MongoDB 3.0 Performance – Indexes Maximum Limitation

indexmongodbmongodb-3.0performance

I have a mongo DB that store user's public messages.
Each message should be categorized by at least one TAG (3 max in an array)

The TAG can be anything up to 32 characters. ([0..9a..z])

the Tag field is not part of the message field, and a search will only be occurring on the Tag field. (i.e. not full text index)

Since there is almost infinite possibilities for the Tag, my though is that at some point the mongoDB index will be huge, with some Tag referencing millions of documents, while some others will only reference a few.

What it the best practice to keep performances high ? Are my worries not founded ?

P.S. :
– The server's RAM is 64GB.
– The message's date is also indexed (for sorting)

Best Answer

On your indices

Ok, first things first. Assuming some structure like this

{
  _id: new ObjectId(),
  date: new ISODate(),
  message: "Hello, Multikey Indices!",
  tags: ["MongoDB","Indices","Multikey"]
}

indexing tags would result in a multikey index. For the document above, the index would have three entries: "MongoDB", "Indices" and "Multikey", all pointing to the same document. The index would have around 200 bytes. Now let's assume the worst case scenario that each document had tags distinct of the tags of each other document, resulting in three new index entries per document. Even if we multiply those 200 bytes with 100,000,000, the result is just 20Gb.

And here comes the good stuff: MongoDB keeps indices in RAM as long as they fit. And for memory access, we are talking of somewhere of 75ns (mind you, a nanosecond is a billionth of a second). So even in our worst case scenario, our index will be searched pretty fast.

As for the sorting: As a rule of thumb, one should assume that MongoDB can use only one index per query. While this is not entirely true as there are index intersections as of MongoDB 2.6, it can be a rather delicate topic.

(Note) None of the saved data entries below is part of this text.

(* ===== verification/DecimalShift.v ===== *)
(** * DecimalShift: multiplication of decimals by powers of ten

    [digits_bounds], [do_mini_left_shift], [do_mini_right_shift] and
    [decimal_shift] of [strings/decimal.c].  Positions of digits count from the
    first digit of the first word; a pointer to a word is an index. *)
From stdpp Require Import base tactics option list numbers.
From Stdlib Require Import ZArith Lia.
From S2P Require Import Prelude Decimal DecimalRound.

Module DecimalShift.
Import Decimal DecimalRound.

(** ** Model *)

(** [while (buf_beg < end && *buf_beg == 0) buf_beg++;], [n] words are left. *)
Fixpoint skip_first (n : nat) (b : list Z) (buf_beg : Z) : option Z :=
  match n with
  | O => Some buf_beg
  | S n => x ← load b buf_beg; if bool_decide (x = 0) then skip_first n b (buf_beg + 1) else Some buf_beg
  end.

(** [while (buf_end > buf_beg && *buf_end == 0) buf_end--;], [n] words are left. *)
Fixpoint skip_last (n : nat) (b : list Z) (buf_end : Z) : option Z :=
  match n with
  | O => Some buf_end
  | S n => x ← load b buf_end; if bool_decide (x = 0) then skip_last n b (buf_end - 1) else Some buf_end
  end.

(** [for (; *buf_beg < powers10[i--]; start++) ;], at most [n] digits. *)
Fixpoint first_digit (n : nat) (x i start : Z) : option Z :=
  w ← load powers10 i;
  if bool_decide (x < w)
  then match n with O => None | S n => first_digit n x (i - 1) (start + 1) end
  else Some start.

(** [for (; *buf_end % powers10[i++] == 0; stop--);], at most [n] digits. *)
Fixpoint last_digit (n : nat) (x i stop : Z) : option Z :=
  w ← load powers10 i;
  if bool_decide (Z.rem x w = 0)
  then match n with O => None | S n => last_digit n x (i + 1) (stop - 1) end
  else Some stop.

Definition digits_bounds (from : decimal_t) : option (Z * Z) :=
  let end_ := ROUND_UP (intg from) + ROUND_UP (frac from) in
  buf_beg ← skip_first (Z.to_nat end_) (buf from) 0;
  if bool_decide (buf_beg >= end_) then Some (0, 0)
  else
    let '(start, i) :=
      if bool_decide (buf_beg = 0) && bool_decide (intg from <> 0)
      then let i := Z.rem (intg from - 1) DIG_PER_DEC1 + 1 in (DIG_PER_DEC1 - i, i - 1)
      else (buf_beg * DIG_PER_DEC1, DIG_PER_DEC1 - 1) in
    x ← load (buf from) buf_beg;
    start ← first_digit 9 x i start;
    buf_end ← skip_last (Z.to_nat (end_ - 1 - buf_beg)) (buf from) (end_ - 1);
    let '(stop, i) :=
      if bool_decide (buf_end = end_ - 1) && bool_decide (frac from <> 0)
      then let i := Z.rem (frac from - 1) DIG_PER_DEC1 + 1 in
           (buf_end * DIG_PER_DEC1 + i, DIG_PER_DEC1 - i + 1)
      else ((buf_end + 1) * DIG_PER_DEC1, 1) in
    x ← load (buf from) buf_end;
    stop ← last_digit 9 x i stop;
    Some (start, stop).

Definition do_mini_left_shift (m : list Z) (shift beg last : Z) : option (list Z) :=
  let from := ROUND_UP (beg + 1) - 1 in
  let end_ := ROUND_UP last - 1 in
  let c_shift := DIG_PER_DEC1 - shift in
  c ← load powers10 c_shift;
  p ← load powers10 shift;
  m ← (if bool_decide (Z.rem beg DIG_PER_DEC1 < shift)
       then x ← load m from; store m (from - 1) (Z.quot x c)
       else Some m);
  m ← for_up (Z.to_nat (end_ - from)) from
        (fun k m => x ← load m k; y ← load m (k + 1); store m k (s32 (Z.rem x c * p + Z.quot y c))) m;
  let from := Z.max from end_ in
  x ← load m from;
  store m from (s32 (Z.rem x c * p)).

Definition do_mini_right_shift (m : list Z) (shift beg last : Z) : option (list Z) :=
  let from := ROUND_UP last - 1 in
  let end_ := ROUND_UP (beg + 1) - 1 in
  let c_shift := DIG_PER_DEC1 - shift in
  c ← load powers10 c_shift;
  p ← load powers10 shift;
  m ← (if bool_decide (DIG_PER_DEC1 - (Z.rem (last - 1) DIG_PER_DEC1 + 1) < shift)
       then x ← load m from; store m (from + 1) (s32 (Z.rem x p * c))
       else Some m);
  m ← for_up (Z.to_nat (from - end_)) 0
        (fun k m => x ← load m (from - k); y ← load m (from - k - 1);
                    store m (from - k) (s32 (Z.quot x p + Z.rem y p * c))) m;
  let from := Z.min from end_ in
  x ← load m from;
  store m from (Z.quot x p).

(** The digits are moved inside the words: the words, [shift], [new_point], [beg]
    and [end] after it. *)
Definition mini_shift (len shift new_point beg end_ : Z) (m : list Z) : option (list Z * Z * Z * Z * Z) :=
  let '(l_mini_shift, r_mini_shift, do_left) :=
    if bool_decide (shift > 0)
    then let l := Z.rem shift DIG_PER_DEC1 in (l, DIG_PER_DEC1 - l, bool_decide (l <= beg))
    else let r := Z.rem (- shift) DIG_PER_DEC1 in
         (DIG_PER_DEC1 - r, r, negb (bool_decide (len * DIG_PER_DEC1 - end_ >= r))) in
  '(m, mini) ←
    (if (do_left : bool)
     then m ← do_mini_left_shift m l_mini_shift beg end_; Some (m, - l_mini_shift)
     else m ← do_mini_right_shift m r_mini_shift beg end_; Some (m, r_mini_shift));
  Some (m, shift + mini, new_point + mini, beg + mini, end_ + mini).

(** Whole words are moved to the front or to the back. *)
Definition move_words (new_front beg end_ : Z) (m : list Z) : option (list Z * Z) :=
  if bool_decide (new_front > 0)
  then
    let d_shift := Z.quot new_front DIG_PER_DEC1 in
    let to := ROUND_UP (beg + 1) - 1 - d_shift in
    let barier := ROUND_UP end_ - 1 - d_shift in
    m ← for_up (Z.to_nat (barier - to + 1)) to (fun k m => x ← load m (k + d_shift); store m k x) m;
    let to := Z.max to (barier + 1) in
    m ← zero_words (barier + d_shift - to + 1) to m;
    Some (m, - d_shift)
  else
    let d_shift := Z.quot (1 - new_front) DIG_PER_DEC1 in
    let to := ROUND_UP end_ - 1 + d_shift in
    let barier := ROUND_UP (beg + 1) - 1 + d_shift in
    m ← for_up (Z.to_nat (to - barier + 1)) 0 (fun k m => x ← load m (to - k - d_shift); store m (to - k) x) m;
    let to := Z.min to (barier - 1) in
    m ← for_up (Z.to_nat (to - (barier - d_shift) + 1)) 0 (fun k m => store m (to - k) 0) m;
    Some (m, d_shift).

(** The words between the point and the digits are cleared. *)
Definition fill_gaps (new_point beg end_ : Z) (m : list Z) : option (list Z) :=
  let beg := ROUND_UP (beg + 1) - 1 in
  let end_ := ROUND_UP end_ - 1 in
  let new_point := if bool_decide (new_point <> 0) then ROUND_UP new_point - 1 else new_point in
  if bool_decide (new_point > end_)
  then for_up (Z.to_nat (new_point - end_)) 0 (fun k m => store m (new_point - k) 0) m
  else zero_words (beg - new_point) new_point m.

(** From the mini shift on, for a result that fits. *)
Definition shift_digits (dec : decimal_t) (shift new_point beg end_ digits_int digits_frac err : Z)
  : option (Z * decimal_t) :=
  let done_ m := Some (err, mk_decimal digits_int digits_frac (len dec) (sign dec) m) in
  '(m, shift', new_point, beg, end_) ←
    (if bool_decide (Z.rem shift DIG_PER_DEC1 <> 0) then mini_shift (len dec) shift new_point beg end_ (buf dec)
     else Some (buf dec, shift, new_point, beg, end_));
  if bool_decide (Z.rem shift DIG_PER_DEC1 <> 0) && bool_decide (shift' = 0) &&
     bool_decide (new_point - digits_int < DIG_PER_DEC1)
  then done_ m
  else
    let new_front := new_point - digits_int in
    '(m, d_shift) ←
      (if bool_decide (new_front >= DIG_PER_DEC1) || bool_decide (new_front < 0)
       then move_words new_front beg end_ m else Some (m, 0));
    let d := d_shift * DIG_PER_DEC1 in
    m ← fill_gaps (new_point + d) (beg + d) (end_ + d) m;
    done_ m.

Definition decimal_shift (dec : decimal_t) (shift : Z) : option (Z * decimal_t) :=
  let point := ROUND_UP (intg dec) * DIG_PER_DEC1 in
  let new_point := point + shift in
  if bool_decide (shift = 0) then Some (E_DEC_OK, dec)
  else
    '(beg, end_) ← digits_bounds dec;
    if bool_decide (beg = end_) then dec ← decimal_make_zero dec; Some (E_DEC_OK, dec)
    else
      let digits_int := Z.max (new_point - beg) 0 in
      let digits_frac := Z.max (end_ - new_point) 0 in
      let new_frac_len := ROUND_UP digits_frac in
      let new_len := ROUND_UP digits_int + new_frac_len in
      if bool_decide (new_len > len dec)
      then
        let lack := new_len - len dec in
        if bool_decide (new_frac_len < lack) then Some (E_DEC_OVERFLOW, dec)
        else
          let new_frac_len := new_frac_len - lack in
          let diff := digits_frac - new_frac_len * DIG_PER_DEC1 in
          '(_, dec) ← decimal_round dec None (end_ - point - diff) HALF_UP;
          let end_ := end_ - diff in
          let digits_frac := new_frac_len * DIG_PER_DEC1 in
          if bool_decide (end_ <= beg)
          then dec ← decimal_make_zero dec; Some (E_DEC_TRUNCATED, dec)
          else shift_digits dec shift new_point beg end_ digits_int digits_frac E_DEC_TRUNCATED
      else shift_digits dec shift new_point beg end_ digits_int digits_frac E_DEC_OK.

End DecimalShift.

Since the individual fields of compound indices can be used independently, it is pretty reasonable to create a compound index here. But: order matters. You query for tags and then sort by date, so your index should be created like this

db.collection.ensureIndex({tags:1,date:1})

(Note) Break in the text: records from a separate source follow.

Lemma mini_right : end_ + (9 - L) <= 9 * Z.of_nat (length m) -> exists m',
  do_mini_right_shift m (9 - L) beg end_ = Some m' /\
  changed m m' (fun k => if decide (a <= k <= b + 1 /\ (k <= b \/ 9 - ((end_ - 1) mod 9 + 1) < 9 - L)) then moved X L (k - 1) else at_ m k).
Proof.
  intros Rm. unfold do_mini_right_shift. rewrite ROUND_UP_first, ROUND_UP_last by lia. change DIG_PER_DEC1 with 9.
  fold a b. replace (9 - (9 - L)) with L by lia. rewrite !load_powers10 by lia. cbn [mbind option_bind]. rewrite Z.rem_mod_nonneg by lia.
  destruct Wn as [Rg Bf Af Fi La]. fold a b in Bf, Af, Same, Fit. pose proof (pow10_pos (9 - L) ltac:(lia)) as C.
  assert (Ab : 0 <= a <= b) by (unfold a, b; Zlia).
  set (cond := 9 - ((end_ - 1) mod 9 + 1) < 9 - L).
  set (f1 := fun k => if decide (k = b + 1 /\ cond) then moved X L (k - 1) else at_ m k).
  assert (E1 : exists m1, (if bool_decide cond then x ← load m b; store m (b + 1) (s32 (Z.rem x (10 ^ (9 - L)) * 10 ^ L)) else Some m) = Some m1 /\
    changed m m1 f1).
  { destruct (bool_decide_reflect cond) as [B|B].
    - rewrite (changed_load m m _ b (changed_refl m)), Same by lia. cbn [mbind option_bind].
      destruct (changed_store m m (at_ m) (b + 1) (s32 (Z.rem (X b) (10 ^ (9 - L)) * 10 ^ L)) (changed_refl m)) as (m1 & -> & C1);
        [unfold b, cond in *; Zlia|].
      exists m1. split; [done|]. eapply changed_ext; [exact C1|]. intros k K. unfold f1. cbn beta. repeat case_decide; try tauto.
      subst k. replace (b + 1 - 1) with b by lia. rewrite moved_last by (lia || apply Af; lia).
      pose proof (small_word (X b) 0 (Rg b) ltac:(unfold DIG_BASE; lia)) as Sw. rewrite Z.quot_0_l, Z.div_0_l, !Z.add_0_r in Sw by lia. done.
    - exists m. split; [done|]. eapply changed_ext; [apply changed_refl|]. intros k K. unfold f1. cbn beta. case_decide; [tauto|done]. }
  destruct E1 as (m1 & -> & C1). cbn [mbind option_bind].
  destruct (changed_loop m m1 f1 (Z.to_nat (b - a)) (fun k m => x ← load m (b - k); y ← load m (b - k - 1);
      store m (b - k) (s32 (Z.quot x (10 ^ (9 - L)) + Z.rem y (10 ^ (9 - L)) * 10 ^ L))) (fun k => b - k) (fun k => moved X L (b - k - 1)) 0 C1)
    as (m2 & -> & g & C2 & G2 & G2').
  - intros j J. lia.
  - intros. lia.
  - intros j t g J Cg Gf. rewrite (changed_load t m g (b - j) Cg), (changed_load t m g (b - j - 1) Cg) by lia. cbn [mbind option_bind].
    rewrite !Gf by (intros; lia). unfold f1. rewrite !decide_False by lia. rewrite !Same by lia.
    rewrite Z.add_comm, small_word by apply Rg. unfold moved. by replace (b - j - 1 + 1) with (b - j) by lia.
  - cbn [mbind option_bind]. rewrite Z.min_r by lia. rewrite (changed_load m2 m g a C2) by lia. cbn [mbind option_bind].
    rewrite (G2' a) by (intros; lia). unfold f1 at 1. rewrite decide_False by lia. rewrite Same by lia.
    destruct (changed_store m2 m g a (Z.quot (X a) (10 ^ (9 - L))) C2) as (m3 & -> & C3); [lia|].
    exists m3. split; [done|]. eapply changed_ext; [exact C3|]. intros k K. cbn beta.
    destruct (decide (k = a)) as [->|Nb].
    + rewrite decide_True by lia. rewrite moved_parts by (lia || apply Bf; lia). pose proof (Rg a). rewrite Z.quot_div_nonneg by lia.
      do 2 f_equal. lia.
    + destruct (decide (a < k <= b)) as [In|Out].
      * rewrite decide_True by lia. replace k with (b - (b - k)) at 1 by lia. rewrite G2 by lia. f_equal. lia.
      * rewrite (G2' k) by (intros; lia). unfold f1. repeat case_decide; try done; unfold cond in *; lia.
Qed.
End Mini.

(** ** Words that are moved and words that are cleared *)

Lemma zero_words_changed m0 m f n p : changed m0 m f -> 0 <= p -> p + Z.max 0 n <= Z.of_nat (length m0) ->
  exists m', zero_words n p m = Some m' /\
    changed m0 m' (fun k => if decide (p <= k < p + n) then 0 else f k).
Proof.
  intros C P L. unfold zero_words.
  destruct (changed_loop m0 m f (Z.to_nat n) (fun k m => store m (p + k) 0) (fun k => p + k) (fun _ => 0) 0 C) as (m' & -> & g & Cg & G1 & G2).
  - intros. lia.
  - intros. lia.
  - done.
  - exists m'. split; [done|]. eapply changed_ext; [exact Cg|]. intros k K. cbn beta. goal_decide D.
    + replace k with (p + (k - p)) by lia. apply G1. lia.
    + apply G2. intros. lia.
Qed.

Lemma zero_down_changed m0 m f n p : changed m0 m f -> p < Z.of_nat (length m0) -> Z.max 0 n <= p + 1 ->
  exists m', for_up (Z.to_nat n) 0 (fun k m => store m (p - k) 0) m = Some m' /\
    changed m0 m' (fun k => if decide (p - n < k <= p) then 0 else f k).
Proof.
  intros C P L.
  destruct (changed_loop m0 m f (Z.to_nat n) (fun k m => store m (p - k) 0) (fun k => p - k) (fun _ => 0) 0 C) as (m' & -> & g & Cg & G1 & G2).
  - intros. lia.
  - intros. lia.
  - done.
  - exists m'. split; [done|]. eapply changed_ext; [exact Cg|]. intros k K. cbn beta. goal_decide D.
    + replace k with (p - (p - k)) by lia. apply G1. lia.
    + apply G2. intros. lia.
Qed.

Section Words.
Context (U : Z -> Z) (beg end_ : Z) (Ord : 0 <= beg < end_) (m : list Z) (Fit : end_ <= 9 * Z.of_nat (length m)).
Context (Same : forall k, beg / 9 <= k <= (end_ - 1) / 9 -> at_ m k = U k).

Lemma move_left nf : 9 <= nf <= beg -> exists m', move_words nf beg end_ m = Some (m', - (nf / 9)) /\ length m' = length m /\
  forall k, beg / 9 - nf / 9 <= k <= (end_ - 1) / 9 - nf / 9 -> at_ m' k = U (k + nf / 9).
Proof.
  intros N. unfold move_words. rewrite bool_decide_true by lia. rewrite ROUND_UP_first, ROUND_UP_last by lia.
  unfold DIG_PER_DEC1. rewrite Z.quot_div_nonneg by lia. set (q := nf / 9). set (a := beg / 9) in *. set (b := (end_ - 1) / 9) in *.
  assert (Q : 1 <= q <= a) by (unfold q, a; Zlia). assert (Ab : a <= b < Z.of_nat (length m)) by (unfold a, b; Zlia).
  destruct (changed_loop m m (at_ m) (Z.to_nat (b - q - (a - q) + 1)) (fun k m => x ← load m (k + q); store m k x) (fun k => k)
    (fun k => U (k + q)) (a - q) (changed_refl m)) as (m1 & -> & g & Cg & G1 & G2).
  - intros. lia.
  - intros. lia.
  - intros j t g J Cg Gf. rewrite (changed_load t m g (j + q) Cg) by lia. cbn [mbind option_bind]. rewrite Gf by (intros; lia).
    by rewrite Same by lia.
  - cbn [mbind option_bind]. rewrite Z.max_r by lia.
    destruct (zero_words_changed m m1 g (b - q + q - (b - q + 1) + 1) (b - q + 1) Cg) as (m2 & -> & C2); [lia|lia|].
    cbn [mbind option_bind]. exists m2. destruct C2 as (L2 & C2). split_and!; [done|done|]. intros k K. rewrite C2 by lia.
    rewrite decide_False by lia. apply G1. lia.
Qed.

Lemma move_right q : 0 < q -> (end_ - 1) / 9 + q < Z.of_nat (length m) ->
  exists m', move_words (- (9 * q)) beg end_ m = Some (m', q) /\ length m' = length m /\
  forall k, beg / 9 + q <= k <= (end_ - 1) / 9 + q -> at_ m' k = U (k - q).
Proof.
  intros Q F. unfold move_words. rewrite bool_decide_false by lia. rewrite ROUND_UP_first, ROUND_UP_last by lia.
  unfold DIG_PER_DEC1. rewrite Z.quot_div_nonneg by lia. replace ((1 - - (9 * q)) / 9) with q by Zlia.
  set (a := beg / 9) in *. set (b := (end_ - 1) / 9) in *. assert (Ab : 0 <= a <= b) by (unfold a, b; Zlia).
  destruct (changed_loop m m (at_ m) (Z.to_nat (b + q - (a + q) + 1)) (fun k m => x ← load m (b + q - k - q); store m (b + q - k) x)
    (fun k => b + q - k) (fun k => U (b - k)) 0 (changed_refl m)) as (m1 & -> & g & Cg & G1 & G2).
  - intros. lia.
  - intros. lia.
  - intros j t g J Cg Gf. rewrite (changed_load t m g (b + q - j - q) Cg) by lia. cbn [mbind option_bind]. rewrite Gf by (intros; lia).
    rewrite Same by lia. do 2 f_equal. lia.
  - cbn [mbind option_bind]. rewrite Z.min_r by lia.
    destruct (zero_down_changed m m1 g (a + q - 1 - (a + q - q) + 1) (a + q - 1) Cg) as (m2 & -> & C2); [lia|lia|].
    cbn [mbind option_bind]. exists m2. destruct C2 as (L2 & C2). split_and!; [done|done|]. intros k K. rewrite C2 by lia.
    rewrite decide_False by lia. replace k with (b + q - (b + q - k)) at 1 by lia. rewrite G1 by lia. f_equal. lia.
Qed.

in case you sort in ascending order when doing the query or this

db.collection.ensureIndex({tags:1,date:-1})

for a descending sort order.

That being said, we can now have a look how to ensure performance for a MongoDB cluster.

On the real problem (IMHO)

IMHO, your mistake is to assume that it is a technical question to ensure performance. I strongly disagree with that. There are a few things which can be done from the technical side (such as proper indexing), but at the very bottom, ensuring the performance of a MongoDB cluster is an administrative task. Let me explain this a bit more detailed.

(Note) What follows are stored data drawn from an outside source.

Lemma hex_app bs bs' : hex (bs ++ bs') = hex bs ++ hex bs'.
Proof. apply bind_app. Qed.

Lemma hex_split bs (i : nat) b :
  bs !! i = Some b ->
  hex bs = hex (take i bs) ++ [hex_digit (b / 16); hex_digit (b mod 16)] ++ hex (drop (S i) bs).
Proof.
  intros Hb. rewrite <- (take_drop_middle bs i b Hb) at 1. by rewrite hex_app.
Qed.

(** The two characters of byte [i]. *)
Lemma load_hex pre bs post i b :
  load bs i = Some b ->
  load (pre ++ hex bs ++ post) (Z.of_nat (length pre) + 2 * i) = Some (hex_digit (b / 16)) /\
  load (pre ++ hex bs ++ post) (Z.of_nat (length pre) + 2 * i + 1) = Some (hex_digit (b mod 16)).
Proof.
  intros Hb. pose proof (load_bounds _ _ _ Hb) as Hi.
  unfold load in Hb. rewrite decide_True in Hb by lia.
  rewrite <- Z.add_assoc. rewrite !load_app by (rewrite length_hex; lia).
  rewrite (hex_split bs _ b Hb).
  assert (Hl : Z.of_nat (length (hex (take (Z.to_nat i) bs))) = 2 * i).
  { rewrite length_hex, length_take. lia. }
  split; rewrite <- Hl.
  - rewrite <- (Z.add_0_r (Z.of_nat _)). by rewrite load_app by (simpl; lia).
  - by rewrite load_app by (simpl; lia).
Qed.

Lemma hex_digit_loads b : byte b ->
  load _dig_vec_upper (u8 b ≫ 4) = Some (hex_digit (b / 16)) /\
  load _dig_vec_upper (u8 b &&& 15) = Some (hex_digit (b mod 16)).
Proof.
  unfold byte. intros Hb. rewrite uwrap_small by lia.
  change 15 with (2 ^ 4 - 1). rewrite land_ones_uwrap by lia.
  rewrite Z.shiftr_div_pow2 by lia. unfold uwrap. change (2 ^ 4) with 16.
  split; apply load_at; change (Z.of_nat (length _dig_vec_upper)) with 37; Zlia.
Qed.

Lemma join_nibbles b : byte b -> u8 ((s8 (b / 16) ≪ 4) ||| (b mod 16)) = b.
Proof.
  unfold byte. intros Hb. rewrite swrap_small by (simpl; Zlia).
  rewrite lor_shift_add by (simpl; Zlia). change (2 ^ 4) with 16.
  rewrite uwrap_small by (simpl; Zlia). Zlia.
Qed.

Lemma octet2hex_spec pre x y post bs :
  length x = (2 * length bs)%nat -> Forall byte bs ->
  octet2hex (pre ++ x ++ y :: post) (Z.of_nat (length pre)) bs (Z.of_nat (length bs)) =
  Some (pre ++ hex bs ++ 0 :: post, Z.of_nat (length pre) + 2 * Z.of_nat (length bs)).
Proof.
  intros Hx Hb. unfold octet2hex. rewrite Nat2Z.id.
  match goal with |- context [for_up ?n 0 ?f ?s0] =>
    destruct (for_up_rule (fun i s => 0 <= i /\ s = pre ++ hex (take (Z.to_nat i) bs) ++
      drop (2 * Z.to_nat i) x ++ y :: post) n 0 f s0) as (s' & -> & _ & ->) end.
  - done.
  - intros i t Hi [_ ->]. destruct (load_in bs i) as [b Eb]; [lia |]. rewrite Eb.
    destruct (hex_digit_loads b) as [Eh El]; [by apply (Forall_load byte bs i) |].
    cbn [mbind option_bind]. rewrite Eh. cbn [mbind option_bind].
    assert (Eb' : bs !! Z.to_nat i = Some b).
    { unfold load in Eb. by rewrite decide_True in Eb by lia. }
    assert (Hd : exists a1 a2, drop (2 * Z.to_nat i) x = a1 :: a2 :: drop (2 * Z.to_nat (i + 1)) x).
    { assert (Hl : length (drop (2 * Z.to_nat i) x) = (2 * length bs - 2 * Z.to_nat i)%nat)
        by (rewrite length_drop; lia).
      replace (2 * Z.to_nat (i + 1))%nat with (2 * Z.to_nat i + 2)%nat by lia. rewrite <- drop_drop.
      destruct (drop (2 * Z.to_nat i) x) as [| a1 [| a2 d]]; simpl in Hl; [lia | lia |]. by exists a1, a2. }
    destruct Hd as (a1 & a2 & ->).
    assert (Hl : length (hex (take (Z.to_nat i) bs)) = (2 * Z.to_nat i)%nat)
      by (rewrite length_hex, length_take; lia).
    set (h := hex (take (Z.to_nat i) bs)) in *. simpl app.
    rewrite (app_assoc pre h). replace (Z.of_nat (length pre) + 2 * i)
      with (Z.of_nat (length (pre ++ h))) by (rewrite length_app; lia).
    rewrite store_next. cbn [mbind option_bind]. rewrite El. cbn [mbind option_bind].
    rewrite (cons_middle _ (pre ++ h)), (app_assoc (pre ++ h)).
    replace (Z.of_nat (length (pre ++ h)) + 1)
      with (Z.of_nat (length ((pre ++ h) ++ [hex_digit (b / 16)]))) by (rewrite (length_app (pre ++ h)); simpl; lia).
    rewrite store_next. eexists. split; [done |]. split; [lia |].
    replace (Z.to_nat (i + 1)) with (S (Z.to_nat i)) by lia.
    rewrite (take_S_r bs _ b Eb'), hex_app, <- !app_assoc. done.
  - cbn [mbind option_bind]. rewrite Z.add_0_l, Nat2Z.id, firstn_all, drop_ge by lia. simpl app at 2.
    rewrite app_assoc. replace (Z.of_nat (length pre) + 2 * Z.of_nat (length bs))
      with (Z.of_nat (length (pre ++ hex bs))) by (rewrite length_app, length_hex; lia).
    rewrite store_next. cbn [mbind option_bind]. by rewrite <- app_assoc.
Qed.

From my experience, you need to adapt the dimensions of your hardware to your needs. If you need to have certain queries to be fast, that's easy to achieve. But if your hardware lacks the necessary resources, your options are either to scale up/out or accept performance impact. (In your scenario, your hardware seems to have sufficient RAM, btw.)

Here is what I do when I expect that I need to scale.

  1. For my initial hardware, I see that I get the most bang for the buck RAM- and IOPs-wise. This way, I am most cost efficient and scaling up does not make any sense any more.
  2. Since I know that my only cost efficient option is to scale out, I make a written plan for it (what to do, who has to make the "go" decision, how to migrate, when to put a maintenance window, etc) and discuss it with the stakeholders. If service interruption is not an option, I start with a sharded cluster with a single shard. That's often viable, since config servers can easily be run on extremely cheapo VMs, which you often can run for years (or even – admittedly theoretical – decades) before this approach becomes more expensive than a service interruption. I strongly suggest the latter approach, since scaling out becomes as easy as adding a shard to the cluster and you don't need to deal with the intricacies of sharding when you already are in sort of a pinch (data migration included for free, too). But make sure you have a written plan for this, too, agreed on by all stakeholders.
  3. I set alerts for disk and RAM usage. As a rule of thumb, an alert when either usage of reaches 85% should give you plenty of time to execute your scaling plan.

From my experience, this is the best practice to keep the performance of MongoDB high.